*Generic Stata code for mining positive word use in titles and abstracts of academic articles
*Note: Execution on a large number of articles (here several million) requires cluster computing resources

*Simplify input text to work with 

gen test_abstract = lower(abstract_text)
gen test_title = lower(title)

*Remove specific characters from abstracts and titles for cleaner identification of words
replace test_abstract = strtrim(test_abstract)
replace test_abstract = subinstr(test_abstract, ".", " ", .)
replace test_abstract = subinstr(test_abstract, ",", " ", .)
replace test_abstract = subinstr(test_abstract, "'", " ", .)
replace test_abstract = subinstr(test_abstract, "-", " ", .)
replace test_abstract = subinstr(test_abstract, "(", " ", .)
replace test_abstract = subinstr(test_abstract, ")", " ", .)
replace test_abstract = subinstr(test_abstract, "[", " ", .)
replace test_abstract = subinstr(test_abstract, "]", " ", .)
replace test_abstract = subinstr(test_abstract, "*", " ", .)
replace test_abstract = subinstr(test_abstract, `"""',  "", .)

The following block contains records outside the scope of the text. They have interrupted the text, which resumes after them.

(* ===== verification/JitRef.v ===== *)
(** * JitRef: what compiled code is to do

    The contract between compiled code and the kernel ([HelperLaws]: each helper does what the
    interpreter's arm does through [SystemApi]), and the reference the compiler is checked
    against: the interpreter with the arms replaced in which the compiler departs from it
    ([native_arms]).  [MUL] wraps instead of trapping, [CALL] tests its result as a 64-bit word, a backward [JMP_IF] polls even when it is
    not taken, [SLEEP_MS] polls before it checks its operand, and [CALL_EXT] calls a sealed
    function directly when the resolver found one. *)

From S2P Require Import Prelude Term TermImm Bytecode Verify VerifySound Interp Clif Jit JitLogic JitSim.

Section reference.
Context {S : Type} `{!SystemApi S}.
Abbreviation AM := (M S Trap).

(** ** What the helpers compute *)

Definition on_heap {A} (g : mem -> res Trap A) : AM A := fun s => (g (hmem (heap_state s)), s).

Definition a_self : AM Term := fun s => (Ok (term_pid (self_pid s)), s).
Definition a_ticks : AM Term := fun s => (Ok (api_ticks s), s).
Definition a_upd (g : S -> S) : AM unit := fun s => (Ok tt, g s).
Definition a_get_elem (t : Term) (idx : Z) : AM Term := on_heap (fun mm =>
  k ← kind mm t;
  if negb (bool_decide (k = KTuple)) then Err Badarg
  else n ← tuple_arity mm t; if bool_decide (idx >= n) then Err Badarg else tuple_elem mm t idx).
Definition a_head_tail (hd : bool) (t : Term) : AM Term := on_heap (fun mm =>
  k ← kind mm t; if negb (bool_decide (k = KCons)) then Err Badarg else if hd then head mm t else tail mm t).
Definition a_eq (fuel : nat) (a b : Term) : AM Z := e ← on_heap (fun mm => eq_term fuel mm a b); mret (b2i e).
Definition a_spawn (i : Z) (arg : Term) : AM Term :=
  _ ← fail_if (is_boxed arg) Badarg; pid ← api_spawn i arg; mret (term_pid pid).
Definition a_exit_atom (t : Term) : AM unit := a ← ok_or (as_atom t) Badarg; throw (Exit a).
Definition a_sleep (t : Term) : AM unit :=
  ms ← ok_or (as_int t) Badarg; _ ← fail_if (bool_decide (ms < 0)) Badarg; a_upd (sleep_ms ms).
Definition a_bin_from_list (fuel : nat) (t : Term) : AM Term :=
  '(bytes, last) ← on_heap (fun mm => list_bytes fuel mm t);
  _ ← fail_if (negb (is_nil last)) Badarg; alloc_term fuel (binary bytes).
Definition a_bin_to_list (fuel : nat) (t : Term) : AM Term :=
  elems ← on_heap (fun mm =>
    k ← kind mm t;
    if negb (bool_decide (k = KBinary)) then Err Badarg
    else bs ← bin_bytes mm t; Ok (map (fun b => term_int (b2z b)) bs));
  alloc_term fuel (list_term elems).
Definition a_bin_size (t : Term) : AM Term :=
  n ← on_heap (fun mm =>
    k ← kind mm t;
    if negb (bool_decide (k = KBinary)) then Err Badarg else bs ← bin_bytes mm t; Ok (zlen bs));
  mret (term_int n).
Definition a_buf_to_bin (t : Term) : AM Term := id ← ok_or (as_int t) Badarg; buf_to_bin id.
Definition a_is_binary (t : Term) : AM Z := b ← on_heap (fun mm => boxed_kind_is mm t KBinary); mret (b2i b).
Definition a_bin_cat (fuel : nat) (a b : Term) : AM Term :=
  joined ← on_heap (fun mm =>
    ba ← boxed_kind_is mm a KBinary;
    if negb ba then Err Badarg
    else bb ← boxed_kind_is mm b KBinary;
         if negb bb then Err Badarg else x ← bin_bytes mm a; y ← bin_bytes mm b; Ok (x ++ y));
  alloc_term fuel (binary joined).
Definition a_list_cat (fuel : nat) (a b : Term) : AM Term :=
  '(elems, last) ← on_heap (fun mm => list_elems fuel mm a);
  _ ← fail_if (negb (is_nil last)) Badarg; alloc_term fuel (cons_all (rev elems) b).
Definition a_bin_at (b it : Term) : AM Term :=
  idx ← ok_or (as_int it) Badarg;
  x ← on_heap (fun mm =>
    k ← boxed_kind_is mm b KBinary;
    if negb k || bool_decide (idx < 0) then Err Badarg
    else bytes ← bin_bytes mm b;
         if bool_decide (idx >= zlen bytes) then Err Badarg
         else match lookupz bytes idx with Some x => Ok x | None => Panic end);
  mret (term_int (b2z x)).
Definition a_bin_part (fuel : nat) (b ot lt : Term) : AM Term :=
  off ← ok_or (as_int ot) Badarg; len ← ok_or (as_int lt) Badarg;
  part ← on_heap (fun mm =>
    k ← boxed_kind_is mm b KBinary;
    if negb k || bool_decide (off < 0) || bool_decide (len < 0) then Err Badarg
    else bytes ← bin_bytes mm b;
         if bool_decide (off + len > zlen bytes) then Err Badarg
         else match slice bytes off (off + len) with Some x => Ok x | None => Panic end);
  alloc_term fuel (binary part).
Definition a_map_get (t k : Term) : AM Term := on_heap (fun mm =>
  b ← boxed_kind_is mm t KMap;
  if negb b then Err Badarg
  else r ← map_get mm t k; match r with Some v => Ok v | None => Err Badarg end).
Definition a_map_put (fuel : nat) (t k v : Term) : AM Term :=
  b ← on_heap (fun mm => boxed_kind_is mm t KMap);
  _ ← fail_if (negb b) Badarg; put_map fuel t k v.

(** ** The contract of the helpers *)

(** [k], [v] pairs as the generated code lays them out. *)
Definition flat (kvs : list (Term * Term)) : list Term := kvs ≫= fun kv => [kv.1; kv.2].

Class HelperLaws `{!NativeApi S} (resume_tail : nat -> Z -> AM Term) (m : Module_) (atom_map : list Z) (code_ptr : Z -> Z) := {
  h_self st : runs_as Helper.SelfPid st [] (yields a_self);
  h_ticks st : runs_as Helper.Ticks st [] (yields a_ticks);
  h_recv st : runs_as Helper.Recv st [] (yields api_recv);
  h_safepoint st : runs_as Helper.Safepoint st [] (does (a_upd safepoint));
  h_trap st : runs_as Helper.TrapBadarg st [] (does (throw Badarg));
  h_send st to msg : runs_as Helper.Send st [to; msg] (yields (_ ← api_send to msg; mret 0));
  h_spawn st i arg : 0 <= i < 2 ^ 32 -> runs_as Helper.Spawn st [i; arg] (yields (a_spawn i arg));
  h_print st t : runs_as Helper.Print st [t] (does (a_upd (api_print t)));
  h_exit st t : runs_as Helper.ExitAtom st [t] (does (a_exit_atom t));
  h_sleep st t : uses m op.SLEEP_MS -> runs_as Helper.SleepMs st [t] (does (a_sleep t));
  h_eq fuel st a b : runs_as Helper.Eq st [a; b] (yields (a_eq fuel a b));
  h_make_tuple fuel st p xs : stack_at st p xs -> runs_as Helper.MakeTuple st [p; zlen xs] (yields (alloc_term fuel (tuple xs)));
  h_get_elem st t i : 0 <= i < 256 -> runs_as Helper.GetElem st [t; i] (yields (a_get_elem t i));
  h_cons fuel st h t : runs_as Helper.Cons st [h; t] (yields (alloc_term fuel (cons h t)));
  h_head st t : runs_as Helper.Head st [t] (yields (a_head_tail true t));
  h_tail st t : runs_as Helper.Tail st [t] (yields (a_head_tail false t));
  h_port_open st k : 0 <= k < 256 -> runs_as Helper.PortOpen st [k] (yields (port_open k));
  h_port_submit st p o a t : 0 <= o < 256 -> runs_as Helper.PortSubmit st [p; o; a; t] (yields (_ ← port_submit p o a t; mret 0));
  h_port_submit2 st p o a b t : runs_as Helper.PortSubmit2 st [p; o; a; b; t] (yields (_ ← port_submit2 p o a b t; mret 0));
  h_buf_write st b o s : runs_as Helper.BufWrite st [b; o; s] (yields (buf_write b o s));
  h_buf_new st n : runs_as Helper.BufNew st [n] (yields (buf_new n));
  h_buf_read st b o l : runs_as Helper.BufRead st [b; o; l] (yields (buf_read b o l));
  h_call_ext st ma fa p xs : 0 <= ma < 2 ^ 32 -> 0 <= fa < 2 ^ 32 -> stack_at st p xs ->
    runs_as Helper.CallExt st [term_atom ma; term_atom fa; p; zlen xs] (yields (call_ext ma fa xs));
  h_tail_ext st ma fa p xs : 0 <= ma < 2 ^ 32 -> 0 <= fa < 2 ^ 32 -> stack_at st p xs ->
    runs_as Helper.TailCallExt st [term_atom ma; term_atom fa; p; zlen xs] (does (a_upd (tail_call ma fa xs)));
  h_tail_local st i p xs : 0 <= i < 2 ^ 32 -> stack_at st p xs ->
    runs_as Helper.TailCallLocal st [i; p; zlen xs] (does (a_upd (tail_call_local i xs)));
  h_resume fuel st tok : runs_as Helper.ResumeTail st [tok] (yields (resume_tail fuel tok));
  h_bin_const fuel st i g p bytes : lookupz (functions m) i = Some g -> slice (code g) p (p + zlen bytes) = Some bytes ->
    runs_as Helper.BinConst st [wrap 64 (code_ptr i + p); zlen bytes] (yields (alloc_term fuel (binary bytes)));
  h_bin_from_list fuel st t : runs_as Helper.BinFromList st [t] (yields (a_bin_from_list fuel t));
  h_bin_to_list fuel st t : runs_as Helper.BinToList st [t] (yields (a_bin_to_list fuel t));
  h_bin_size st t : runs_as Helper.BinSize st [t] (yields (a_bin_size t));
  h_buf_to_bin st t : runs_as Helper.BufToBin st [t] (yields (a_buf_to_bin t));
  h_bin_to_buf st t : runs_as Helper.BinToBuf st [t] (yields (bin_to_buf t));
  h_map_new fuel st p kvs : stack_at st p (flat kvs) -> runs_as Helper.MapNew st [p; zlen kvs] (yields (alloc_map fuel kvs));
  h_map_get st t k : runs_as Helper.MapGet st [t; k] (yields (a_map_get t k));
  h_map_put fuel st t k v : runs_as Helper.MapPut st [t; k; v] (yields (a_map_put fuel t k v));
  h_is_binary st t : runs_as Helper.IsBinary st [t] (yields (a_is_binary t));
  h_bin_cat fuel st a b : runs_as Helper.BinCat st [a; b] (yields (a_bin_cat fuel a b));
  h_list_cat fuel st a b : runs_as Helper.ListCat st [a; b] (yields (a_list_cat fuel a b));
  h_bin_at st b i : runs_as Helper.BinAt st [b; i] (yields (a_bin_at b i));
  h_bin_part fuel st b o l : runs_as Helper.BinPart st [b; o; l] (yields (a_bin_part fuel b o l));
  h_atom i g s : lookupz atom_map i = Some g -> 0 <= g < 2 ^ 32 /\ atom_global i s = (Ok g, s);
  h_direct fuel a xs s : ran (direct_call fuel a xs s).1 = true ->
    exists N, forall n, (N <= n)%nat -> direct_call n a xs s = direct_call fuel a xs s;
}.

(** ** The reference *)

Context `{!NativeApi S} (resume_tail : nat -> Z -> AM Term) (bound : Z -> Z -> option ExtTarget) (m : Module_).
Abbreviation IM := (M (IS S) Trap).

Definition n_mul : IM outcome :=
  rd ← fr_u8; ra ← fr_u8; rb ← fr_u8; a ← get_int ra; b ← get_int rb; _ ← fr_set rd (term_int (a * b)); next.

(** [jump] without its poll. *)
Definition goto (off : Z) : IM unit :=
  f ← gets fr;
  let target := pc f + off in
  _ ← fail_if (bool_decide (target < 0) || bool_decide (target > zlen (fcode f))) BadCode;
  modify (set_pc target).
Definition n_jmp_if : IM outcome :=
  rc ← fr_u8; off ← fr_i32; c ← get_int rc;
  _ ← (if bool_decide (off < 0) then upd_api safepoint else mret tt);
  _ ← (if negb (bool_decide (c = 0)) then goto off else mret tt); next.
Definition n_sleep_ms : IM outcome :=
  rm ← fr_u8; t ← fr_get rm; _ ← upd_api safepoint; _ ← on_api (a_sleep t); next.

(** Compiled code compares words. *)
Definition is_sentinel (v : Term) : bool := bool_decide (wrap 64 v = TAIL_SENTINEL).
Definition n_call (call : Z -> list Term -> AM Term) : IM outcome :=
  rd ← fr_u8; callee ← fr_u32; n ← fr_u8; args ← get_args n;
  _ ← upd_api safepoint;
  v ← on_api (call callee args);
  if is_sentinel v then done_with TAIL_SENTINEL else _ ← fr_set rd v; next.

Definition call_direct (fuel : nat) (x : ExtTarget) (args : list Term) : AM Term :=
  v ← direct_call fuel (xt_addr x) args;
  if xt_may_tail x && is_sentinel v then resume_tail fuel (wrap 64 (xt_token x)) else mret v.
Definition n_call_ext (fuel : nat) : IM outcome :=
  rd ← fr_u8; mlocal ← fr_u32; flocal ← fr_u32; n ← fr_u8; args ← get_args n;
  mg ← on_api (atom_global mlocal); fg ← on_api (atom_global flocal);
  v ← match bound mg fg with
      | Some x => if bool_decide (xt_arity x = n /\ n <= 16) then on_api (call_direct fuel x args)
                  else _ ← upd_api safepoint; on_api (call_ext mg fg args)
      | None => _ ← upd_api safepoint; on_api (call_ext mg fg args)
      end;
  _ ← fr_set rd v; next.

Definition native_arms (fuel : nat) (call : Z -> list Term -> AM Term) (opcode : Z) : list (list Z * IM outcome) :=
  [ ([op.MUL], n_mul); ([op.JMP_IF], n_jmp_if); ([op.CALL], n_call call); ([op.SLEEP_MS], n_sleep_ms); ([op.CALL_EXT], n_call_ext fuel) ]
  ++ arms fuel call opcode.

Definition native_step (fuel : nat) (call : Z -> list Term -> AM Term) : IM outcome :=
  opcode ← fr_u8; select_arm opcode (native_arms fuel call opcode) (throw BadCode).

Fixpoint native_exec (fuel : nat) (f : Frame) : AM Term := fun a =>
  match fuel with
  | O => (NoFuel, a)
  | Datatypes.S fuel' =>
      let call idx args := (f' ← lift (enter m idx args); native_exec fuel' f') in
      match native_step fuel' call {| fr := f; api := a |} with
      | (Ok Next, s) => native_exec fuel' (fr s) (api s)
      | (Ok (Return t), s) => (Ok t, api s)
      | (Err e, s) => (Err e, api s)
      | (Panic, s) => (Panic, api s)
      | (NoFuel, s) => (NoFuel, api s)
      end
  end.

Definition native_run (fuel : nat) (fn_idx : Z) (args : list Term) : AM Term :=
  f ← lift (enter m fn_idx args); native_exec fuel f.
End reference.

replace test_title = strtrim(test_title)
replace test_title = subinstr(test_title, ".", " ", .)
replace test_title = subinstr(test_title, ",", " ", .)
replace test_title = subinstr(test_title, "'", " ", .)
replace test_title = subinstr(test_title, "-", " ", .)
replace test_title = subinstr(test_title, "(", " ", .)
replace test_title = subinstr(test_title, ")", " ", .)
replace test_title = subinstr(test_title, "[", " ", .)
replace test_title = subinstr(test_title, "]", " ", .)
replace test_title = subinstr(test_title, "*", " ", .)
replace test_title = subinstr(test_title, `"""',  "", .)

***Designate whether article was framed positively using local macro on 25 positive words *******************************

local positive "amazing assuring astonishing bright creative encouraging enormous excellent favorable favourable groundbreaking hopeful innovative inspiring inventive novel phenomenal prominent promising reassuring remarkable robust spectacular supportive unique unprecedented"
quietly foreach x of local positive {
gen a_`x' = strpos(test_abstract, " `x' ") > 0
gen t_`x' = strpos(test_title, " `x' ") > 0
}

save article_classification, replace